## Action item
Look through the records below for the line holding "toml_keys : string". Write it out exactly, with each following line through the line holding "(p : path) (t".

## Given records
------------------------------------
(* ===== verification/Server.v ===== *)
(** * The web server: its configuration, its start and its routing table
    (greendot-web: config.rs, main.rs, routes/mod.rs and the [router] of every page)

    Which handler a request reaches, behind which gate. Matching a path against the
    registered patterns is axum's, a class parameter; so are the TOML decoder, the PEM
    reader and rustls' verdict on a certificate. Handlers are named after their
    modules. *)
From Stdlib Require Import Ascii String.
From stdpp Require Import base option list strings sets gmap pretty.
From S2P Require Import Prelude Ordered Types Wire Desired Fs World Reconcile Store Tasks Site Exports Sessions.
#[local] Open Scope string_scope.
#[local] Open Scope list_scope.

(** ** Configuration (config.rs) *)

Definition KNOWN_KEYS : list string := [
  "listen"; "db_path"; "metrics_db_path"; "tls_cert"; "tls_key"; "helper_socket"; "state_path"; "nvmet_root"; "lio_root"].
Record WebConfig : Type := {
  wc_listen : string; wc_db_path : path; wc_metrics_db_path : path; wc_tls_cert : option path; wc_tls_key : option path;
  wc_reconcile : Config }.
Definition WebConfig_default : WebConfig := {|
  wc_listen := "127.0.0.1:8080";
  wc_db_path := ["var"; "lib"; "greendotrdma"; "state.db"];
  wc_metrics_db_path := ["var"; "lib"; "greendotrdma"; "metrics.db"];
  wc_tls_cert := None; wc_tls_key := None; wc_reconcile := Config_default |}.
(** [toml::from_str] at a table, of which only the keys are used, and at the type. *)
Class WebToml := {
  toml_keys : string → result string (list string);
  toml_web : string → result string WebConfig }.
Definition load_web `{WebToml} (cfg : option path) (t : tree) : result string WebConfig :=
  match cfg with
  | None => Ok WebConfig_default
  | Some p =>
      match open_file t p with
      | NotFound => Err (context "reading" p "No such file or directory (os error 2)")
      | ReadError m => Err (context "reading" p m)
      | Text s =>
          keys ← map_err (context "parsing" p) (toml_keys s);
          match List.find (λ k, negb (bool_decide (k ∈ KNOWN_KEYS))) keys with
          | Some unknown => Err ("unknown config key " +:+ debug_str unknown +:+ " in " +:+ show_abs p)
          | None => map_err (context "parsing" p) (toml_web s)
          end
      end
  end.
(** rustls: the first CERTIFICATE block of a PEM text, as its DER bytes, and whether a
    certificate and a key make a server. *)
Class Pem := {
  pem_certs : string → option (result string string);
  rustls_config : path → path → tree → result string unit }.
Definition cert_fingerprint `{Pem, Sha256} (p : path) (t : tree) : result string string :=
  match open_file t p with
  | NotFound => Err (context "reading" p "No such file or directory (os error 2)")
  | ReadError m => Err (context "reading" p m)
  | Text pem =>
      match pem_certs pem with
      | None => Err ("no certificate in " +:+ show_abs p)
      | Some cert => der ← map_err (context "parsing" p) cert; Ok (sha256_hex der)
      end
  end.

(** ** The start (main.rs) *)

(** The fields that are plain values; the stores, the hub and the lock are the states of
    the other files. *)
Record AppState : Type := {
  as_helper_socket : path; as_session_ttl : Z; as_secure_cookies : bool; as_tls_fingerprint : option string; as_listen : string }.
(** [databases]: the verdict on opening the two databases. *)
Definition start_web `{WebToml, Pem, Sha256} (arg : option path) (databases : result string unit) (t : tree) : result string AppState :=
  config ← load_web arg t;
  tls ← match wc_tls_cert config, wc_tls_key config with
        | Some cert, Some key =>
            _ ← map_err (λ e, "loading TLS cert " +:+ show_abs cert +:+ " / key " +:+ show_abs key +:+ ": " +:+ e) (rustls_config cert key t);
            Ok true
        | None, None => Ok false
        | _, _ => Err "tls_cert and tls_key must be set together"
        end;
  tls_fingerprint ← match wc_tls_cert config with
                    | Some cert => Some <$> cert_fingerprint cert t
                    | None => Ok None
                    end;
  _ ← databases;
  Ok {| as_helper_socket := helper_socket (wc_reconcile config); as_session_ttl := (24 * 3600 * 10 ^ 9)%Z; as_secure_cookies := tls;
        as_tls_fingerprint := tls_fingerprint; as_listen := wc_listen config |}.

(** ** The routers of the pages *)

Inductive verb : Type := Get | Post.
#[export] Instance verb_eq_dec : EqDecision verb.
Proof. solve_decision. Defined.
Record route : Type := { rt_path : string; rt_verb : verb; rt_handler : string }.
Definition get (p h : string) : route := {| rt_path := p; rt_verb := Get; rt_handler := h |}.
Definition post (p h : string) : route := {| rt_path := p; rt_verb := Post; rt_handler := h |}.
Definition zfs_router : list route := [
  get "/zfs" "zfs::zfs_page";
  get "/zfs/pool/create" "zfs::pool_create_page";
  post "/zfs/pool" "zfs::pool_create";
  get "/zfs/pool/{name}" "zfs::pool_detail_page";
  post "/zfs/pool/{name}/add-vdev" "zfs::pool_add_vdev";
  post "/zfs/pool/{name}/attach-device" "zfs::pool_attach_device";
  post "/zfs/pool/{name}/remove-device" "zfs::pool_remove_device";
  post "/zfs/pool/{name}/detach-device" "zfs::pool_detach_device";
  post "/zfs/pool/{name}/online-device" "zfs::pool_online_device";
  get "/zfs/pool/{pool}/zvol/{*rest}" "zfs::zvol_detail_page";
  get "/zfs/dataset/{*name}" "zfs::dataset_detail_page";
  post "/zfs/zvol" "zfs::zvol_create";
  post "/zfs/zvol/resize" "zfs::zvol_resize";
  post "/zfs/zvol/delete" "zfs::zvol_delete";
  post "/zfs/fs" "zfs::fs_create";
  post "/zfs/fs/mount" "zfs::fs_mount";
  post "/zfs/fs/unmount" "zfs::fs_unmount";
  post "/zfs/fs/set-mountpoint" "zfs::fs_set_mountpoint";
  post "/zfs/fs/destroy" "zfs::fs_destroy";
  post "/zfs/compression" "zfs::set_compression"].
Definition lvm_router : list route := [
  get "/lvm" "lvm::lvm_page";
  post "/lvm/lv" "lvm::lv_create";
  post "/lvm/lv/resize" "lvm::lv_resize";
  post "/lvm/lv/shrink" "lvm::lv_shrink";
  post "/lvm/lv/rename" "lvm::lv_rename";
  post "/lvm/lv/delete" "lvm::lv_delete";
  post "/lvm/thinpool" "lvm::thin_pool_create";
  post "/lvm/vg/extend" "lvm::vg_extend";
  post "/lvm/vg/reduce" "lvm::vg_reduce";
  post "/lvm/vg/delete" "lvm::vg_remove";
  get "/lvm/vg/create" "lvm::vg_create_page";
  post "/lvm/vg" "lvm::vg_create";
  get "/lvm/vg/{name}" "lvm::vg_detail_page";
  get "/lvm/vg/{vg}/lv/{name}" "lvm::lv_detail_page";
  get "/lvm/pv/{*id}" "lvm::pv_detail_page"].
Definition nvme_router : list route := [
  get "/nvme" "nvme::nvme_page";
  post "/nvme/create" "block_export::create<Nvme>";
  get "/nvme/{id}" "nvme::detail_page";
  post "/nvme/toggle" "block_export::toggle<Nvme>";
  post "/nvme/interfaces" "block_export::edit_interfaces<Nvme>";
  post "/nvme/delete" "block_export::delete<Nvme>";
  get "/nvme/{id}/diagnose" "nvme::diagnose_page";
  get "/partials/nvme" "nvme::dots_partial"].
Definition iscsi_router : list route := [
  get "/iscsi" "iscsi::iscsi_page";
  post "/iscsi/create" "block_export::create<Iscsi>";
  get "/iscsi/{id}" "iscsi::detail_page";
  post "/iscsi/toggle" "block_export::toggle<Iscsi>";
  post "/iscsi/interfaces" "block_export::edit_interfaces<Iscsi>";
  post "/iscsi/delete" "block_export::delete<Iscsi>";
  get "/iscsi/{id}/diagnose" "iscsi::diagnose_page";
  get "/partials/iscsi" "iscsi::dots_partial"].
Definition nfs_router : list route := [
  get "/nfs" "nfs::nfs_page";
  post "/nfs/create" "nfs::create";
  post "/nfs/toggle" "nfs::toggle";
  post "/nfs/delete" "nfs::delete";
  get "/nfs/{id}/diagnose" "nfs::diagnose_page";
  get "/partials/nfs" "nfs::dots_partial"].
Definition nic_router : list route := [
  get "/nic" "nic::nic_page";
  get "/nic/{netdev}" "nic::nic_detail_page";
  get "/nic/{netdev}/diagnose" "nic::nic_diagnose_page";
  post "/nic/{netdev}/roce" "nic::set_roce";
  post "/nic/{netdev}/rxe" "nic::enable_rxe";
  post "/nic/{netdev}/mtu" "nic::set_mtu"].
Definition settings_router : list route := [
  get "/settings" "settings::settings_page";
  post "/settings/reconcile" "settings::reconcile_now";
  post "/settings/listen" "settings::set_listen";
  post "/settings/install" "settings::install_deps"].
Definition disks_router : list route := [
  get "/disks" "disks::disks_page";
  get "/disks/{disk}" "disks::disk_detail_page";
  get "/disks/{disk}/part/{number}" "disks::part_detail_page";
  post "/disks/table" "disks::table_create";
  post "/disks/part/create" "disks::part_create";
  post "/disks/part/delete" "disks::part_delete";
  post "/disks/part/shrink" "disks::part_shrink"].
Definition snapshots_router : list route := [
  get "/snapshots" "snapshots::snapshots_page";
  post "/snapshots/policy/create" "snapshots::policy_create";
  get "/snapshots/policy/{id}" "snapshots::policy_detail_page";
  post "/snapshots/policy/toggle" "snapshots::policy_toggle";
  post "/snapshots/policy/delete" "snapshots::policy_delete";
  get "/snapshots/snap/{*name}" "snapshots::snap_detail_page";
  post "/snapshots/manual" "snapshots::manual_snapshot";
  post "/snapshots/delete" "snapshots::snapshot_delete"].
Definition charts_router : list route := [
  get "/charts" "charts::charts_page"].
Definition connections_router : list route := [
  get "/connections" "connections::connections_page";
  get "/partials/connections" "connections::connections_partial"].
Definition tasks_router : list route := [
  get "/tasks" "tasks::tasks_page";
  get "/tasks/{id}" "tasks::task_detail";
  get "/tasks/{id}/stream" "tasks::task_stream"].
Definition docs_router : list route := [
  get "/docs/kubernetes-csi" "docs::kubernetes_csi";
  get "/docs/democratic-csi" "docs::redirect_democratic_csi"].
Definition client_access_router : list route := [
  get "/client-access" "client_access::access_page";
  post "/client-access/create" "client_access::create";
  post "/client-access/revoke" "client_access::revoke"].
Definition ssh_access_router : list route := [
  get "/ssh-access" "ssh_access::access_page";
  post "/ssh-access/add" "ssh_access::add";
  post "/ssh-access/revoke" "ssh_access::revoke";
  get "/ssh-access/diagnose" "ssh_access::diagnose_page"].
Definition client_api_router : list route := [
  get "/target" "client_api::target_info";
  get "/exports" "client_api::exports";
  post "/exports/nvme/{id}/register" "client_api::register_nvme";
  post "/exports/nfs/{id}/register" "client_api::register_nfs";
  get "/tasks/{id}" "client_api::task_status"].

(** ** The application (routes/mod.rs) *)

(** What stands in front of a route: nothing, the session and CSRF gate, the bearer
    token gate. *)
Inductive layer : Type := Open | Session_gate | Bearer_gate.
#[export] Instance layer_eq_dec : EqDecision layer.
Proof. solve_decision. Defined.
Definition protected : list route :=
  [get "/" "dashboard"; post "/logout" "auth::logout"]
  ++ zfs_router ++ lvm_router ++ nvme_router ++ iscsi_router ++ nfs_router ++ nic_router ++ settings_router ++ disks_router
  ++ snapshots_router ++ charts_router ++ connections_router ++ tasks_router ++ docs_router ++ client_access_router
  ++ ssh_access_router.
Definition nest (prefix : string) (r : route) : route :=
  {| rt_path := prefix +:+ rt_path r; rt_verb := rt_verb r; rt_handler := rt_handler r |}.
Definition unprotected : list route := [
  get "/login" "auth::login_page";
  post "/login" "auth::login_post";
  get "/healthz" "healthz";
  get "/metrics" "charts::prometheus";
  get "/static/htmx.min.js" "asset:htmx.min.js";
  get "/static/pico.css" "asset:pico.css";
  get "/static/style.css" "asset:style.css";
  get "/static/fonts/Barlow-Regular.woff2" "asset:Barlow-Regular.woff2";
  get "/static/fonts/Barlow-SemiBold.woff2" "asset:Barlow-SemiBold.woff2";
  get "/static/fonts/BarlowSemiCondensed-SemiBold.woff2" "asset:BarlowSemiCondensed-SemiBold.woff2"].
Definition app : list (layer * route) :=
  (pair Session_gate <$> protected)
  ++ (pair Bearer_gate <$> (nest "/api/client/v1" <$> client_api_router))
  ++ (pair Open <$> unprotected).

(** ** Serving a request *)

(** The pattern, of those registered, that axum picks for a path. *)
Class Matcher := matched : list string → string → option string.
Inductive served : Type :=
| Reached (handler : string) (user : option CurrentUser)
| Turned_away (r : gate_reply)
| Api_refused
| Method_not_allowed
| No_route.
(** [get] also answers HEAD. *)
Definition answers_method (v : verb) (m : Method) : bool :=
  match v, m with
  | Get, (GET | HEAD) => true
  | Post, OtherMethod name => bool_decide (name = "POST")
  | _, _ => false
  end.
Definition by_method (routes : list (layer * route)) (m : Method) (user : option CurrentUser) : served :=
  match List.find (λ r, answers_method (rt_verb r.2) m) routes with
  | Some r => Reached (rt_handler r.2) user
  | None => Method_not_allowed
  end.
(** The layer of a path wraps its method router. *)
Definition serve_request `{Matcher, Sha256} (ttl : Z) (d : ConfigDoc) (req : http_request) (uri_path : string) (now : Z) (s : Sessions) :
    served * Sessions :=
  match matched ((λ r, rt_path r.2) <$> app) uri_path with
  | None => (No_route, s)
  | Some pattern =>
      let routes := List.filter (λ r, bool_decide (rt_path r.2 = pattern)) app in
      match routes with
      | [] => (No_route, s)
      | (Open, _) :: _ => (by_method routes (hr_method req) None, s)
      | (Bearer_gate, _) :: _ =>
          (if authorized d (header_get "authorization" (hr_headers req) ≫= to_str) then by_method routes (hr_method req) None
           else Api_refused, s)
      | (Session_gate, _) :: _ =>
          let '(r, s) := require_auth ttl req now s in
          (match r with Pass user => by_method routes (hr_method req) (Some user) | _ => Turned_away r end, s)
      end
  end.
------------------------------------
## Task answer
  toml_keys : string → result string (list string);
  toml_web : string → result string WebConfig }.
Definition load_web `{WebToml} (cfg : option path) (t : tree) : result string WebConfig :=
  match cfg with
  | None => Ok WebConfig_default
  | Some p =>
      match open_file t p with
      | NotFound => Err (context "reading" p "No such file or directory (os error 2)")
      | ReadError m => Err (context "reading" p m)
      | Text s =>
          keys ← map_err (context "parsing" p) (toml_keys s);
          match List.find (λ k, negb (bool_decide (k ∈ KNOWN_KEYS))) keys with
          | Some unknown => Err ("unknown config key " +:+ debug_str unknown +:+ " in " +:+ show_abs p)
          | None => map_err (context "parsing" p) (toml_web s)
          end
      end
  end.
(** rustls: the first CERTIFICATE block of a PEM text, as its DER bytes, and whether a
    certificate and a key make a server. *)
Class Pem := {
  pem_certs : string → option (result string string);
  rustls_config : path → path → tree → result string unit }.
Definition cert_fingerprint `{Pem, Sha256} (p : path) (t : tree) : result string string :=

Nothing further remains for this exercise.